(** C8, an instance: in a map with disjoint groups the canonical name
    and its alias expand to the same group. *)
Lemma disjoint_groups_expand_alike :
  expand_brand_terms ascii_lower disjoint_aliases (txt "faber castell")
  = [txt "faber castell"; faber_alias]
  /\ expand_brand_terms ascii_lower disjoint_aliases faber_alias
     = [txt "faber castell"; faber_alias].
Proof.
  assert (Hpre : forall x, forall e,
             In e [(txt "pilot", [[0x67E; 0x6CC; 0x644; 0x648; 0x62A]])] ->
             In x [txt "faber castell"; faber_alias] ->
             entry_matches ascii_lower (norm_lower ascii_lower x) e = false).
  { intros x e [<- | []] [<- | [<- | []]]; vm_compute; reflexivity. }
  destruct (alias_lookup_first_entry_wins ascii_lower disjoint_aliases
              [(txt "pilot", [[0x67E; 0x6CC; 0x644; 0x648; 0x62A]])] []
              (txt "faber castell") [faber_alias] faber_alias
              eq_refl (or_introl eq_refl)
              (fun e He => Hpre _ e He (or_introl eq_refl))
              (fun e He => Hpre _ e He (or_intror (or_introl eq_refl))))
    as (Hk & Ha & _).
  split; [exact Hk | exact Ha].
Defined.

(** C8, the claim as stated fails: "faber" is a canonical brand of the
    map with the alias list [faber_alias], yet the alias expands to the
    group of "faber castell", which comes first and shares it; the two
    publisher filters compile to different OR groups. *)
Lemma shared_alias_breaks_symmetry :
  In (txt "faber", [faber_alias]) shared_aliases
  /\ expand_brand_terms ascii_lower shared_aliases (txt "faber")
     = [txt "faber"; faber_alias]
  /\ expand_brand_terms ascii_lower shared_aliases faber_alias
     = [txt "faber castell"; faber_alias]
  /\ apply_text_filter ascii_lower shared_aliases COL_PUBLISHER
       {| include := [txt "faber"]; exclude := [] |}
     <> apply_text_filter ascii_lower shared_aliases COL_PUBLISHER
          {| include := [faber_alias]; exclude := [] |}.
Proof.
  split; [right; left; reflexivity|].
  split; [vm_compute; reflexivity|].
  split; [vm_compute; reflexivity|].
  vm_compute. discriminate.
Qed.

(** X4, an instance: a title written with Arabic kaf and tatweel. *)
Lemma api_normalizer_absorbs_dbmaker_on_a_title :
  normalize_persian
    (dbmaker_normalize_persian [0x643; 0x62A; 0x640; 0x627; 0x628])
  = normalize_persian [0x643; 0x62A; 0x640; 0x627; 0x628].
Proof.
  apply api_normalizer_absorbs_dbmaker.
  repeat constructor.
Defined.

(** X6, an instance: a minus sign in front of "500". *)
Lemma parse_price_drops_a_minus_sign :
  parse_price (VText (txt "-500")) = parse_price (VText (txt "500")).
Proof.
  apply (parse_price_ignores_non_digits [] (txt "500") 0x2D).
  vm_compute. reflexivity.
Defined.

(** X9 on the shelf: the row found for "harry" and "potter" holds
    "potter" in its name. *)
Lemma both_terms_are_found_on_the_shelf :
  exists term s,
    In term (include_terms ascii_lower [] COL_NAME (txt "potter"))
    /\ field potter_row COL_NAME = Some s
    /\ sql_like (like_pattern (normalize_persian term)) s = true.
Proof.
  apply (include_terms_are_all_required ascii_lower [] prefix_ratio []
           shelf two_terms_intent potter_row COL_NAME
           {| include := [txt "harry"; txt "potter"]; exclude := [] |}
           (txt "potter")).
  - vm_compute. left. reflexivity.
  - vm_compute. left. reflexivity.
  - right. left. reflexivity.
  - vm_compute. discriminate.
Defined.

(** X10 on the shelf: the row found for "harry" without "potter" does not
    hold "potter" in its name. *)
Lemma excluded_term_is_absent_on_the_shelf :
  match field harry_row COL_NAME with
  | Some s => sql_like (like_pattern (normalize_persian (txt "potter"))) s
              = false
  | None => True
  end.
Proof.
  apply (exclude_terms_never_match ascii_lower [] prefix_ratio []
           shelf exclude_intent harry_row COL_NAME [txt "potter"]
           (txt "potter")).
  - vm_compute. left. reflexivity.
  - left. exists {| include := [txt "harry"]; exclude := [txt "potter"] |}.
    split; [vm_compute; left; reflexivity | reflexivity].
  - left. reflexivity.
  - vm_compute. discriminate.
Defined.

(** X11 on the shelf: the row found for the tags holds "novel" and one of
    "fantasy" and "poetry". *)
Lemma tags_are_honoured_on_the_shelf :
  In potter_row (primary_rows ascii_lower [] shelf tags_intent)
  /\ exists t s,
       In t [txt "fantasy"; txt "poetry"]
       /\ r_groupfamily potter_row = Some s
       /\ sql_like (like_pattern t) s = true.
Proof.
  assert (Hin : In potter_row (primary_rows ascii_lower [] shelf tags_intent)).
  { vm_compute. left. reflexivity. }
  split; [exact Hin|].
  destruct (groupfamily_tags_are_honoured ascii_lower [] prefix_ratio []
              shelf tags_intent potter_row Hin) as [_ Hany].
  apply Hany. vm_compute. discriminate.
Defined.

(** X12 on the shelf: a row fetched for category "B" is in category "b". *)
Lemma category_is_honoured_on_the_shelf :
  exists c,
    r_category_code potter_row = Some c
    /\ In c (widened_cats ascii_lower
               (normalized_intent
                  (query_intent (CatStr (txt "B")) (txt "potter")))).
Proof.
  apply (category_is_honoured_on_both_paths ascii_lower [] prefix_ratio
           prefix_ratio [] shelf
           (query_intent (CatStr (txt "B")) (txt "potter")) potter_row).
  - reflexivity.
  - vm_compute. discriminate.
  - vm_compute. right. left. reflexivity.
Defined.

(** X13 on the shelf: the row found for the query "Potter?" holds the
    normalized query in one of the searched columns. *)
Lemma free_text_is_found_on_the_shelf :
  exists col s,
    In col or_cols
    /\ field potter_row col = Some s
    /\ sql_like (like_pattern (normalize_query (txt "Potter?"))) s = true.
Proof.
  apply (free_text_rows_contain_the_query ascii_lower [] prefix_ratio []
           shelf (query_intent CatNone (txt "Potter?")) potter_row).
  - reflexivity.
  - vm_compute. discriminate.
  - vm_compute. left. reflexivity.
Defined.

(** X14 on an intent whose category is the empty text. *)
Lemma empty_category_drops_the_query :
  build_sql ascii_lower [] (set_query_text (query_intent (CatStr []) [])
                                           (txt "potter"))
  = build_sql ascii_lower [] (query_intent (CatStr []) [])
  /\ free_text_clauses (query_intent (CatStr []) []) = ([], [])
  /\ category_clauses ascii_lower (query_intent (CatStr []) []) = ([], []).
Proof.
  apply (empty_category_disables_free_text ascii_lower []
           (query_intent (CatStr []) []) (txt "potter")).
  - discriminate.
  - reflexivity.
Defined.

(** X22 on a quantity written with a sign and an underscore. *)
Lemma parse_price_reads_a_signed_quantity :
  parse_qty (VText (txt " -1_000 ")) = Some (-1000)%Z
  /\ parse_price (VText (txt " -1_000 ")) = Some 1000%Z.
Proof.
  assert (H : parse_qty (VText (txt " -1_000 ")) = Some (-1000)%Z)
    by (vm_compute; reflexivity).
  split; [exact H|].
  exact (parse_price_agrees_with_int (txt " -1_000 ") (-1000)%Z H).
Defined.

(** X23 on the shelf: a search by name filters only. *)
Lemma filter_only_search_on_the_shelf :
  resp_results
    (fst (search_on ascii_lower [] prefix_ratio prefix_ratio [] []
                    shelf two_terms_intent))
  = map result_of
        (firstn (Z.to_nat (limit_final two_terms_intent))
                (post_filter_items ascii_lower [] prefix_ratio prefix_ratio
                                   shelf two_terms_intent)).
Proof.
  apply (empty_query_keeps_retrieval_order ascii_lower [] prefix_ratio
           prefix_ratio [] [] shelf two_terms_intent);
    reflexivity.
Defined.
# # #
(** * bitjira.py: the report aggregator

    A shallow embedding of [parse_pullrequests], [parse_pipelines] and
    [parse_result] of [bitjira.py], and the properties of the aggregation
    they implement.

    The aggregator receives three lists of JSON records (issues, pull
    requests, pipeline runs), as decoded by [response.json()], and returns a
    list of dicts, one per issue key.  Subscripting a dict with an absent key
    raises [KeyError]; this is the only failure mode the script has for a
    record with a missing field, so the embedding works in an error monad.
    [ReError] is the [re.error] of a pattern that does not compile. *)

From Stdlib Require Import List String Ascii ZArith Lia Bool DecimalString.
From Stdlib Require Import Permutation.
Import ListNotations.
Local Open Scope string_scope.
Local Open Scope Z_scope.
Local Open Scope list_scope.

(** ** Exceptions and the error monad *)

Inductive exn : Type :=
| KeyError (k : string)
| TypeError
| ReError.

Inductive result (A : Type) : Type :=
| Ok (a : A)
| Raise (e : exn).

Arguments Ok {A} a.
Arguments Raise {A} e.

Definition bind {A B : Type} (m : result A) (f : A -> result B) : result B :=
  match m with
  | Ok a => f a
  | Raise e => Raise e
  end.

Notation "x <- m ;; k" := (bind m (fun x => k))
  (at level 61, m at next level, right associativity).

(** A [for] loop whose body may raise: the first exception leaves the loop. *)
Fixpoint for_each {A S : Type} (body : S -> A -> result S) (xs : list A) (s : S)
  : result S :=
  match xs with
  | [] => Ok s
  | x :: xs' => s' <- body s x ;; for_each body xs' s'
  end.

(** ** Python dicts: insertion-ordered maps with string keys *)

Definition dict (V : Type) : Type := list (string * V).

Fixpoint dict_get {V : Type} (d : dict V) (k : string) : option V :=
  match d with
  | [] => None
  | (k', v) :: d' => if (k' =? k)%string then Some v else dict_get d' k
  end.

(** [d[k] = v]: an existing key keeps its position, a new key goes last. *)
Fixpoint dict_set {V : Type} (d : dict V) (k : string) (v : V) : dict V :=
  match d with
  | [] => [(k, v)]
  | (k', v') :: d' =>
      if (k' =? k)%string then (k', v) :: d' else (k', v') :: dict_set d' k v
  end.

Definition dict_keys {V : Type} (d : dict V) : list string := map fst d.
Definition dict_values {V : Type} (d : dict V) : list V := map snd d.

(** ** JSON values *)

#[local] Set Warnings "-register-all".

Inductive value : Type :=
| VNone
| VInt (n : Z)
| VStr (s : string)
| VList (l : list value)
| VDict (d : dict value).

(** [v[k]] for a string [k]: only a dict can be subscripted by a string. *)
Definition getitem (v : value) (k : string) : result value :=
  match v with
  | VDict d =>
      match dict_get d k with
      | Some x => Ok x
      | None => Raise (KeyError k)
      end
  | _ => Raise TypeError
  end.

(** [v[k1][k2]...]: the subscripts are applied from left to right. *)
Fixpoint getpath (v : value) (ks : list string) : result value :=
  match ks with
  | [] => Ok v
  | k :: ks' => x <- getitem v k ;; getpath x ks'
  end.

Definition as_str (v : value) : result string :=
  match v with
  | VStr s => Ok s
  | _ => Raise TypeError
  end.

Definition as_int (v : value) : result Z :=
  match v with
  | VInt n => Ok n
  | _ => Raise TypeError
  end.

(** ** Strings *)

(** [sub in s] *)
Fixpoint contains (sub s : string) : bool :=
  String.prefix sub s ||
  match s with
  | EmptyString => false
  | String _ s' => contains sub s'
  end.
# # #
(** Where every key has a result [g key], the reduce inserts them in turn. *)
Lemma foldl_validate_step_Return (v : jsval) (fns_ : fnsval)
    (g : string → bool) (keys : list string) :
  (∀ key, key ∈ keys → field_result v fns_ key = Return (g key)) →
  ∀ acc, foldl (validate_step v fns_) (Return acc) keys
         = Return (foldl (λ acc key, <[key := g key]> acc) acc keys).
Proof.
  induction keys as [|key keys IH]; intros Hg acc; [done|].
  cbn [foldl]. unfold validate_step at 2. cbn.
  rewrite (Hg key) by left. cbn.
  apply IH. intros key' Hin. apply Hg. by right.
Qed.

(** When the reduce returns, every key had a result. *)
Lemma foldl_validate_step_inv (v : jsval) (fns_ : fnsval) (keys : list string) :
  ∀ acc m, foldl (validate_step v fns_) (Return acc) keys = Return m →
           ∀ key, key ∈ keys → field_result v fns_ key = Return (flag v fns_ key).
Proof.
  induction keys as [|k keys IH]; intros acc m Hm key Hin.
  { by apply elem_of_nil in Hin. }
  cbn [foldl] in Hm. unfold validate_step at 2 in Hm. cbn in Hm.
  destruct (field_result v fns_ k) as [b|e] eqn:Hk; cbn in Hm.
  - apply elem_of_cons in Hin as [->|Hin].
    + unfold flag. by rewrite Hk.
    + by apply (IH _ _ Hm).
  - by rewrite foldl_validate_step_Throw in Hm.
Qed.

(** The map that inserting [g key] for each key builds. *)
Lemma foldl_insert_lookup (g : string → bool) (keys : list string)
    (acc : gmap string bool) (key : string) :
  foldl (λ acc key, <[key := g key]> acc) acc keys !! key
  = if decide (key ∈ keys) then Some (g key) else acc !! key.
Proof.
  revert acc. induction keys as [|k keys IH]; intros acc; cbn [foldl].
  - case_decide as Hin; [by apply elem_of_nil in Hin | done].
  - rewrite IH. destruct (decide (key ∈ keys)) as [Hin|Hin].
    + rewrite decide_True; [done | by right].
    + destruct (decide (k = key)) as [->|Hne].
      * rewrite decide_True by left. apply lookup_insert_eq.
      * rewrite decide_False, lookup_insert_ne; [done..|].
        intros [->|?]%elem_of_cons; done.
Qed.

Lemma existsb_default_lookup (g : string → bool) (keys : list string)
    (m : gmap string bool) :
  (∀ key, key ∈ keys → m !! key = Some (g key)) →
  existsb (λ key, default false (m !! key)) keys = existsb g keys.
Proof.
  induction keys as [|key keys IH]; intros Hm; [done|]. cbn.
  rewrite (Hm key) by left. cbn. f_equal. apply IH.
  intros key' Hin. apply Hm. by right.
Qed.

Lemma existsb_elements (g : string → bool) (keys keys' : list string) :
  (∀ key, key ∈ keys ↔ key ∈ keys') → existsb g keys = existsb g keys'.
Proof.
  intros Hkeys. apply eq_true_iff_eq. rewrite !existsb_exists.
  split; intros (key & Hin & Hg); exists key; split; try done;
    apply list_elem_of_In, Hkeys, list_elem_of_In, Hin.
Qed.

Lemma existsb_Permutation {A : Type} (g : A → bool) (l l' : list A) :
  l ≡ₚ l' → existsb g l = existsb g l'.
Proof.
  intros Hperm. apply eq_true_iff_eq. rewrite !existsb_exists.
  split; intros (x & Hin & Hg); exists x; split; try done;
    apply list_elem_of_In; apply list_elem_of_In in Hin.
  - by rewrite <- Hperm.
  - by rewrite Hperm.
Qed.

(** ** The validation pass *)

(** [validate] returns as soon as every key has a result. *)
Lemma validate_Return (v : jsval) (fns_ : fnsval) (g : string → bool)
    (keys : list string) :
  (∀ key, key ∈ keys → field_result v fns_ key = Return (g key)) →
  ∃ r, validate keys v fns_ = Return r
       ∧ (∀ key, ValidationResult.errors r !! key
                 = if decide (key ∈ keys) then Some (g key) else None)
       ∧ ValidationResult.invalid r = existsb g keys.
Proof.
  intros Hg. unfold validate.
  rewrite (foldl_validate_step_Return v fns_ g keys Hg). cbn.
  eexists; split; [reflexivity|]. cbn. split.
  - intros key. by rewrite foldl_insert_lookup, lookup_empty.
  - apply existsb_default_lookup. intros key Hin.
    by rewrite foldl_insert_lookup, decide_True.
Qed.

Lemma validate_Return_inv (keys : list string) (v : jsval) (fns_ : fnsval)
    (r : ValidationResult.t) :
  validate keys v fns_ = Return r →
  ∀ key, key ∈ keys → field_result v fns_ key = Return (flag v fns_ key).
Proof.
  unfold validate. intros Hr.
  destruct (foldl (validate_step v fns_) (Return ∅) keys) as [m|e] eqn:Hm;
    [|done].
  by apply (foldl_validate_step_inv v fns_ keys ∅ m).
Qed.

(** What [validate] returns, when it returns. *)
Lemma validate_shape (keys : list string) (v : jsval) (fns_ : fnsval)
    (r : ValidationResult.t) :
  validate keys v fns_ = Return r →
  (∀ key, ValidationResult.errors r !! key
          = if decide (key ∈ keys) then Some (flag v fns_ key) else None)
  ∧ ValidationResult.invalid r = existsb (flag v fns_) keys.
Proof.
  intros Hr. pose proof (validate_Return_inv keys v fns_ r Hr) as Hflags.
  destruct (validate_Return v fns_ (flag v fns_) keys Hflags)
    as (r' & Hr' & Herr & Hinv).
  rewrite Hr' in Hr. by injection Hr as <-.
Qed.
# # #
**PROBLEM**
Reply with nothing but the number of lines in the data that include the word "Fixpoint".

**EXERCISE RESULT**
5